Items listed in a dataset:
(* ===== verification/Lines.v ===== *)
(** * The lines of a configuration file

    The line that [Symbol.config_string] writes is recognised by the regular
    expressions of [_load_config] as the symbol and value it was written for,
    and a file made of such lines is split into them again. *)
From S2P Require Import Prelude PyStr Model Eval EvalSpec EvalRefine EvalDet Values SetValue ConfigFile.

(** ** Characters that must not occur *)

Definition no_char (c : ascii) (s : string) : bool := all_chars (fun d => negb (Ascii.eqb c d)) s.

(** No line break: the text stays on one line *)
Definition CR : ascii := chr 13.
Definition one_line (s : string) : bool := no_char NL s && no_char CR s.

(** Names of symbols: nonempty, no equals sign, space or line break *)
Definition good_name (s : string) : bool :=
  negb (String.eqb s "") && no_char "=" s && no_char " " s && one_line s.

Lemma no_char_app c s t : no_char c (s +:+ t) = no_char c s && no_char c t.
Proof.
  unfold no_char. induction s as [|d s IH]; [done|]. rewrite append_cons. cbn [all_chars].
  by rewrite IH, andb_assoc.
Qed.

Lemma no_char_cons c d s : no_char c (String d s) = negb (Ascii.eqb c d) && no_char c s.
Proof. reflexivity. Qed.

Lemma one_line_app s t : one_line (s +:+ t) = one_line s && one_line t.
Proof. unfold one_line. rewrite !no_char_app. by destruct (no_char NL s), (no_char NL t), (no_char CR s). Qed.

Lemma one_line_cons d s :
  one_line (String d s) = negb (Ascii.eqb NL d) && negb (Ascii.eqb CR d) && one_line s.
Proof. unfold one_line. rewrite !no_char_cons. by destruct (Ascii.eqb NL d), (Ascii.eqb CR d), (no_char NL s). Qed.

Lemma no_char_escape c s : Ascii.eqb c BSL = false -> Ascii.eqb c QUOTE = false -> no_char c (escape s) = no_char c s.
Proof.
  intros Hb Hq. induction s as [|d s IH]; [done|]. rewrite escape_cons.
  destruct (Ascii.eqb_spec BSL d) as [<-|]; [|destruct (Ascii.eqb_spec QUOTE d) as [<-|]];
    rewrite !no_char_cons, ?Hb, ?Hq, IH; done.
Qed.

Lemma one_line_escape s : one_line (escape s) = one_line s.
Proof. unfold one_line. by rewrite !no_char_escape. Qed.

(** ** Splitting *)

Lemma append_nil_inv s t : s +:+ t = "" -> t = "".
Proof. destruct s; [by rewrite append_nil_l|]. by rewrite append_cons. Qed.

Lemma split_at_none c s : no_char c s = true -> split_at c s = (s, None).
Proof.
  unfold no_char. induction s as [|d s IH]; [done|]. cbn [all_chars split_at].
  intros [Hd Hs]%andb_true_iff. apply negb_true_iff in Hd. by rewrite Hd, IH.
Qed.

Lemma split_at_app c s t : no_char c s = true -> split_at c (s +:+ String c t) = (s, Some t).
Proof.
  unfold no_char. induction s as [|d s IH]; intros H.
  - rewrite append_nil_l. cbn [split_at]. by rewrite Ascii.eqb_refl.
  - cbn [all_chars] in H. apply andb_true_iff in H as [Hd Hs]. apply negb_true_iff in Hd.
    rewrite append_cons. cbn [split_at]. by rewrite Hd, IH.
Qed.

Lemma drop_prefix_app p s : drop_prefix p (p +:+ s) = Some s.
Proof.
  induction p as [|c p IH]; [done|]. rewrite append_cons. cbn [drop_prefix]. by rewrite Ascii.eqb_refl.
Qed.

Lemma drop_prefix_no_char c p s r : drop_prefix p s = Some r -> no_char c s = true -> no_char c r = true.
Proof.
  revert s. induction p as [|d p IH]; intros s; [by intros [= ->]|].
  destruct s as [|e s]; [done|]. cbn [drop_prefix]. destruct (Ascii.eqb d e); [|done].
  intros H Hs. rewrite no_char_cons in Hs. apply andb_true_iff in Hs as [_ Hs]. eauto.
Qed.

Lemma startswith_app p s : startswith (p +:+ s) p = true.
Proof.
  unfold startswith. induction p as [|c p IH]; [by destruct s|]. rewrite append_cons. simpl.
  by rewrite ascii_dec_refl || (destruct (ascii_dec c c); [apply IH|done]).
Qed.

(** ** Trailing space *)

Lemma rstrip_app s t : rstrip (s +:+ t) = if String.eqb (rstrip t) "" then rstrip s else s +:+ rstrip t.
Proof.
  induction s as [|c s IH].
  - rewrite !append_nil_l. by destruct (String.eqb_spec (rstrip t) "").
  - rewrite append_cons. cbn [rstrip]. rewrite IH. destruct (String.eqb_spec (rstrip t) ""); [done|].
    rewrite append_cons. by destruct s; [destruct (rstrip t)|].
Qed.

Lemma rstrip_newline s : rstrip (s +:+ String NL "") = rstrip s.
Proof. by rewrite rstrip_app. Qed.

(** A text that ends in a character that is not white space *)
Lemma rstrip_end s c : is_space c = false -> rstrip (s +:+ String c "") = s +:+ String c "".
Proof. intros Hc. rewrite rstrip_app. cbn [rstrip]. by rewrite Hc. Qed.

(** ** Files *)

Definition ends_line (s : string) : Prop := s = "" \/ exists s', s = s' +:+ String NL "".

Lemma file_lines_newline s t :
  file_lines ((s +:+ String NL "") +:+ t) = file_lines (s +:+ String NL "") ++ file_lines t.
Proof.
  induction s as [|c s IH].
  - rewrite append_nil_l, append_cons, append_nil_l. done.
  - rewrite !append_cons. cbn [file_lines]. rewrite IH.
    destruct (Ascii.eqb c NL); [done|].
    destruct (file_lines (s +:+ String NL "")) as [|l ls] eqn:H; [|done].
    destruct s as [|d s]; [done|]. rewrite append_cons in H. cbn [file_lines] in H.
    destruct (Ascii.eqb d NL); [done|]. by destruct (file_lines (s +:+ _)).
Qed.

Lemma file_lines_app s t : ends_line s -> file_lines (s +:+ t) = file_lines s ++ file_lines t.
Proof. intros [->|[s' ->]]; [done|apply file_lines_newline]. Qed.

Lemma file_lines_one l : no_char NL l = true -> file_lines (l +:+ String NL "") = [l +:+ String NL ""].
Proof.
  induction l as [|c l IH]; [done|]. rewrite no_char_cons. intros [Hc Hl]%andb_true_iff.
  rewrite append_cons. cbn [file_lines]. rewrite IH by done.
  rewrite negb_true_iff, Ascii.eqb_sym in Hc. by rewrite Hc.
Qed.

Lemma lines_text_cons l ls : lines_text (l :: ls) = (l +:+ String NL "") +:+ lines_text ls.
Proof.
  unfold lines_text. destruct ls as [|l' ls]; simpl; [|done].
  symmetry. apply append_nil_r.
Qed.

Lemma file_lines_text ls : Forall (fun l => one_line l = true) ls ->
  file_lines (lines_text ls) = map (fun l => l +:+ String NL "") ls.
Proof.
  induction 1 as [|l ls Hl _ IH]; [done|]. apply andb_true_iff in Hl as [Hl _].
  rewrite lines_text_cons, file_lines_app by (right; eauto). rewrite file_lines_one by done. simpl. by rewrite IH.
Qed.

Lemma translate_id s : no_char CR s = true -> translate_newlines s = s.
Proof.
  induction s as [|c s IH]; [done|]. rewrite no_char_cons. intros [Hc Hs]%andb_true_iff.
  rewrite negb_true_iff, Ascii.eqb_sym in Hc. cbn [translate_newlines]. unfold CR in Hc. by rewrite Hc, IH.
Qed.

Lemma lines_text_no_cr ls : Forall (fun l => one_line l = true) ls -> no_char CR (lines_text ls) = true.
Proof.
  induction 1 as [|l ls Hl _ IH]; [done|]. apply andb_true_iff in Hl as [_ Hl].
  by rewrite lines_text_cons, !no_char_app, Hl, IH.
Qed.

(** ** The line of a symbol *)

(** The line [config_string] gives, without its newline *)
Definition symbol_line (cfg : Config) (s : symid) (val : string) : string :=
  let x := sym cfg s in
  let p := c_config_prefix cfg in
  if is_bool_tristate (sym_orig_type x) then
    if negb (String.eqb val "n") then p +:+ sym_name x +:+ "=" +:+ val
    else "# " +:+ p +:+ sym_name x +:+ " is not set"
  else if is_int_hex (sym_orig_type x) then p +:+ sym_name x +:+ "=" +:+ val
  else p +:+ sym_name x +:+ "=" +:+ String QUOTE (escape val +:+ String QUOTE "").

Lemma config_string_line cfg U rho s :
  d_config_string cfg U rho s
  = if d_wtc cfg U rho s then symbol_line cfg s (v_str rho s) +:+ String NL "" else "".
Proof.
  unfold d_config_string, symbol_line. destruct (d_wtc cfg U rho s); [|done]. cbn [negb].
  destruct (is_bool_tristate _); [destruct (negb _); by rewrite !append_assoc|].
  destruct (is_int_hex _); rewrite !append_assoc; [done|]. by rewrite !append_cons, append_assoc.
Qed.

Section Line.
Context (cfg : Config).
Local Abbreviation p := (c_config_prefix cfg).

Lemma set_match_line name val :
  good_name name = true -> set_match cfg (p +:+ name +:+ "=" +:+ val) = Some (name, (split_at NL val).1).
Proof.
  unfold good_name. rewrite !andb_true_iff. intros [[[Hn He] _] _].
  unfold set_match. rewrite drop_prefix_app.
  change (name +:+ "=" +:+ val) with (name +:+ String "=" val). rewrite split_at_app by done.
  by destruct name.
Qed.

Lemma set_match_no_equals line : no_char "=" line = true -> set_match cfg line = None.
Proof.
  intros H. unfold set_match. destruct (drop_prefix p line) as [r|] eqn:E; [|done].
  apply (drop_prefix_no_char "=") in E; [|done]. by rewrite split_at_none by done; destruct r.
Qed.

Lemma unset_match_line name :
  good_name name = true -> unset_match cfg ("# " +:+ p +:+ name +:+ " is not set") = Some name.
Proof.
  unfold good_name. rewrite !andb_true_iff. intros [[[Hn _] Hs] _].
  unfold unset_match. rewrite <- (append_assoc "# " p), drop_prefix_app.
  change (name +:+ " is not set") with (name +:+ String " " "is not set"). rewrite split_at_app by done.
  by destruct name.
Qed.

Lemma set_match_not_set name :
  no_char "=" p = true -> good_name name = true -> set_match cfg ("# " +:+ p +:+ name +:+ " is not set") = None.
Proof.
  intros Hp. unfold good_name. rewrite !andb_true_iff. intros [[[_ He] _] _].
  apply set_match_no_equals. by rewrite !no_char_app, Hp, He.
Qed.

(** A line is one line *)
Lemma symbol_line_one s val :
  one_line p = true -> good_name (sym_name (sym cfg s)) = true -> one_line val = true ->
  one_line (symbol_line cfg s val) = true.
Proof.
  intros Hp Hn Hv. unfold good_name in Hn. rewrite !andb_true_iff in Hn. destruct Hn as [_ Hn].
  unfold symbol_line. destruct (is_bool_tristate _); [destruct (negb _)|destruct (is_int_hex _)];
    rewrite !one_line_app, ?one_line_cons, ?one_line_app, ?one_line_escape, Hp, Hn, ?Hv; done.
Qed.

Lemma symbol_line_nonempty s val : symbol_line cfg s val <> "".
Proof.
  unfold symbol_line. intros H.
  destruct (is_bool_tristate _); [destruct (negb _)|destruct (is_int_hex _)];
    first [by cbn in H | do 2 apply append_nil_inv in H; by cbn in H].
Qed.
End Line.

**Problem to solve**
Transcribe exactly, starting at the line with "one_line (symbol_line cfg s val) = true." and continuing through the last line of the data above; leave out all earlier lines.

**Output for this exercise**
  one_line (symbol_line cfg s val) = true.
Proof.
  intros Hp Hn Hv. unfold good_name in Hn. rewrite !andb_true_iff in Hn. destruct Hn as [_ Hn].
  unfold symbol_line. destruct (is_bool_tristate _); [destruct (negb _)|destruct (is_int_hex _)];
    rewrite !one_line_app, ?one_line_cons, ?one_line_app, ?one_line_escape, Hp, Hn, ?Hv; done.
Qed.

Lemma symbol_line_nonempty s val : symbol_line cfg s val <> "".
Proof.
  unfold symbol_line. intros H.
  destruct (is_bool_tristate _); [destruct (negb _)|destruct (is_int_hex _)];
    first [by cbn in H | do 2 apply append_nil_inv in H; by cbn in H].
Qed.
End Line.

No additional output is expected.